[Your objective] Up to the line containing "(W * list B)", nothing is kept; from that line through the end of the data below, output every line exactly.

[Exercise material]
(* ===== verification/_CoqProject ===== *)
-Q . S2P
Prelude.v
GoText.v
GoErrors.v
GoUrl.v
GoNetip.v
GoJson.v
GoTime.v
GoEncoding.v
GoPath.v
Retry.v
Origin.v
Netguard.v
RobotsMatch.v
RobotsPolicy.v
RobotsPolicyFacts.v
RobotsHTTP.v
RequestScheduler.v
RequestSchedulerFacts.v
RobotsChecker.v
Declaration.v
Verifier.v
Discovery.v
Crawler.v
CrawlerFacts.v
CrawlTables.v
Store.v
Queue.v
QueueFacts.v
Worker.v
WorkerFacts.v
Exclusions.v
DiscoveryStore.v
Admission.v
DiscoveryLease.v
CrawlTelemetry.v
ControlStore.v
DiscoverySchema.v
AdmissionSchema.v
Provenance.v
DiscoverySystem.v
ControlFacts.v
Registry.v
PublicData.v
SnapshotFiles.v
Disk.v
DiskFacts.v
GitHubPublish.v
GitHubServer.v
GitHubServerFacts.v
DiskSound.v
RegistryService.v
PipelineFacts.v
RegistryExport.v
CrawlRunner.v
CandidateSink.v
GoMux.v
Control.v
ControlText.v
ControlAPI.v
ControlSystem.v
Scenario.v
PublicationScenario.v
JsonFields.v
ReportData.v
Pagination.v
Reports.v
KeysetPages.v
ReportHandler.v
ReportService.v
Reporting.v
WebBotAuth.v
WebBotAuthFacts.v
SignatureDirectoryFacts.v
Settings.v
WebBotAuthConfig.v
SigningScenario.v
Migrations.v
Services.v
CommandLine.v
Heartbeat.v
(* ===== verification/GoErrors.v ===== *)
(** * Error values and calls to the environment

    Go errors as the program inspects them, and the state-passing form of the
    calls a component makes to its environment. *)

From S2P Require Import Prelude.

(** ** Errors

    The program tells errors apart only with [errors.Is] against its sentinel
    variables and the context package's two errors, so an error value is the
    list of sentinels its chain wraps. [fmt.Errorf] with [%w] and
    [errors.Join] keep the sentinels of their operands. *)

Inductive sentinel : Type :=
(* context *)
| Canceled | DeadlineExceeded
(* internal/netguard *)
| errUnsafeAddress | errInvalidContext | errInvalidOrigin | errResolverUnavailable
| errResolutionFailed | errNoAddresses | errDialerUnavailable | errInvalidDestination
| errInvalidDialTimeout | errDialFailed
(* internal/robots *)
| ErrDisallowed | ErrTemporary | errCheckerUnavailable | errClockUnavailable
| robots_errInvalidContext | errInvalidInitialOrigin | errHTTPGetterUnavailable
| errInvalidHTTPTarget | errInvalidHTTPResponse | errRobotsUnreachable | errRedirectLimit
| errInvalidRedirect | errUnexpectedStatus | errScheduleCapacity | errInvalidRequestDelay
| ErrInvalidCrawlDelay | robots_errBodyTooLarge
(* internal/declaration *)
| errVerifierUnavailable | errDeclarationGetterUnavailable | errDeclarationClockUnavailable
| errInvalidDeclarationContext | errInvalidDeclarationOrigin | errInvalidDeclarationRedirect
| errCrossOriginDeclarationRedirect | errDeclarationBodyTooLarge
(* internal/store *)
| ErrLeaseLost | errQueueUnavailable | errQueueClockUnavailable | errInvalidQueueConfig
| errInvalidWorkerID | errInvalidAvailableAt | errInvalidLease | errInvalidRecheckAfter
| errCompletionOriginMismatch | errPoolUnavailable | store_errInvalidContext
| ErrMigrationDrift | errMigrationSourceUnavailable | errInvalidMigrationSet
| store_errInvalidOrigin | errInvalidResult | errStoreUnavailable | errInvalidObservedAt
| errInvalidHistoryLimit | errInvalidStoredRegistryOrigin | errInvalidStoredVerifiedOrigin
| errInvalidDiscoveryInterval | errInvalidDiscoveryCandidate | errDiscoverySourceUnknown
| ErrDiscoverySourceLeaseLost | errInvalidDiscoveryLeaseDuration | errInvalidDiscoveryLeaseOwner
| errInvalidDiscoverySourceLease | errInvalidCrawlRun | errInvalidPageAttempt | errInvalidRetention
| errInvalidServiceState | errUnknownCrawlRun | errInvalidOperationalHistoryRetention
(* internal/worker *)
| ErrInsufficientLeaseBudget | errWorkerUnavailable | worker_errQueueUnavailable
| worker_errVerifierUnavailable | errWaiterUnavailable | errTimeoutFactoryUnavailable
| worker_errInvalidContext | errInvalidConfig
(* internal/discovery *)
| errMultiPageCrawlerUnavailable | errCandidateSinkUnavailable | errInvalidCrawlConfig
| errGetterUnavailable | discovery_errInvalidContext | errInvalidSource | errInvalidPageURL
| errCrawlRunnerUnavailable | errCrawlSourceStoreUnavailable | errSourceCrawlerUnavailable
| errCrawlRunnerWaiterUnavailable | errInvalidCrawlRunnerConfig
(* internal/control *)
| errTokenUnavailable
(* internal/publicdata, os *)
| ErrDuplicateOrigin | ErrInvalidRegistryOrigin | publicdata_ErrInvalidContext | ErrInvalidOutputRoot
| ErrDestinationExists | ErrInvalidOutputPath | ErrDuplicateOutputPath | ErrInvalidSnapshotRoot
| ErrInvalidSnapshotEntry | ErrMissingRegistry | ErrSnapshotLimitExceeded | os_ErrNotExist
(* internal/githubpublish; a status error carries its code *)
| githubpublish_ErrInvalidConfig | ErrInvalidToken | ErrInvalidPublisher | ErrInvalidSnapshot | ErrUnsafeTarget
| ErrInvalidGitHubResponse | ErrGitHubResponseTooLarge | ErrPublicationConflict | githubStatusError (statusCode : Z)
(* internal/reporting *)
| errInvalidLimit | errInvalidCursor | errInvalidFilter | errInvalidOriginFilter | errReaderUnavailable
| reporting_errTokenUnavailable | errPostgresPoolUnavailable | errInvalidPostgresConfig | errInvalidCrawlID | errInvalidSourceOrigin
(* internal/webbotauth *)
| ErrInvalidDirectory | ErrIdentityUnavailable | ErrInvalidPrivateKey | ErrUnsupportedPrivateKey | ErrPrivateKeyMismatch
| ErrReadPrivateKey | ErrPrivateKeyTooLarge | ErrSignerUnavailable | ErrInvalidSigningKey | ErrInvalidKeyID
| ErrInvalidRequest | ErrNonceGeneration | errNonceSourceUnavailable | webbotauth_errClockUnavailable
(* cmd/joshbot *)
| errInvalidRegistryInterval | errInvalidRegistryExportRoot | errRegistryLoggerUnavailable | errRegistryEntropyUnavailable | errInvalidRegistryPointer
| errOperationsUnavailable | errInvalidRuntimeConfiguration | errWorkerIDGeneration | errServiceInstanceIDGeneration
| errInvalidControlConfiguration | errInvalidReportConfiguration
| errInvalidWebBotAuthConfiguration | errOpenWebBotAuthPrivateKeyFile | errInvalidWebBotAuthPrivateKey
| errDuplicateWebBotAuthIdentities | errWebBotAuthConformance
| errControlRuntimeUnavailable | errControlDatabaseUnavailable | errControlServerUnavailable | errControlTokenReaderUnavailable
| errOpenControlTokenFile | errReadControlTokenFile | errInvalidControlToken
| errReportRuntimeUnavailable | errReportDatabaseUnavailable | errReportServerUnavailable | errReportTokenReaderUnavailable
| errOpenReportTokenFile | errReadReportTokenFile | errEmptyReportToken | errReportTokenTooLarge | errInvalidReportToken
| errDiscoveryRunnerUnavailable | errDiscoveryLoggerUnavailable | http_ErrServerClosed
(* internal/database *)
| errDatabaseURLUnavailable | errDatabasePasswordFileUnavailable | errInvalidDatabaseURL | errDatabasePasswordInURL
| errOpenDatabasePasswordFile | errReadDatabasePasswordFile | errEmptyDatabasePassword | errDatabasePasswordTooLarge
(* cmd/joshbot, publication *)
| errInvalidPublishConfiguration | errOpenGitHubTokenFile | errReadGitHubTokenFile | errEmptyGitHubToken | errGitHubTokenTooLarge | errInvalidGitHubToken
(* any error the program does not name *)
| foreign (id : Z).

#[export] Instance sentinel_eq_dec : EqDecision sentinel.
Proof. solve_decision. Defined.

Abbreviation error := (list sentinel) (only parsing).

Definition errors_New (s : sentinel) : error := [s].
Definition errors_Is (e : error) (s : sentinel) : bool := bool_decide (s ∈ e).
(** [fmt.Errorf("...: %w", e)] *)
Definition wrap (e : error) : error := e.
(** [fmt.Errorf("%w: %w", a, b)] and [errors.Join] *)
Definition join (a b : error) : error := a ++ b.

Lemma errors_Is_New s s' : errors_Is (errors_New s) s' = bool_decide (s' = s).
Proof.
  unfold errors_Is, errors_New. apply bool_decide_ext. by rewrite list_elem_of_singleton.
Qed.

(** ** Environment calls

    A call to code outside the component takes the state [W] of the
    environment and returns its next state with the result. Components are
    polymorphic in [W], so that a theorem about every environment also covers
    one that records the calls it receives. *)

Definition call (W A R : Type) : Type := W -> A -> W * R.

(** The environment that also logs the arguments of [f]. *)
Definition logged {W A R} (f : call W A R) : call (W * list A) A R :=
  fun '(w, log) a => let '(w', r) := f w a in ((w', log ++ [a]), r).

(** Lift a call that is not logged. *)
Definition unlogged {W A R B} (f : call W A R) : call (W * list B) A R :=
  fun '(w, log) a => let '(w', r) := f w a in ((w', log), r).

(** A [context.Context]: [None] is the nil interface; otherwise [Err] read in
    the current state of the environment. *)
Abbreviation context W := (option (W -> option (list sentinel))) (only parsing).

Definition ctx_lift {W B} (err : W -> option error) : W * B -> option error := fun w => err (fst w).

[Expected answer]
Definition unlogged {W A R B} (f : call W A R) : call (W * list B) A R :=
  fun '(w, log) a => let '(w', r) := f w a in ((w', log), r).

(** A [context.Context]: [None] is the nil interface; otherwise [Err] read in
    the current state of the environment. *)
Abbreviation context W := (option (W -> option (list sentinel))) (only parsing).

Definition ctx_lift {W B} (err : W -> option error) : W * B -> option error := fun w => err (fst w).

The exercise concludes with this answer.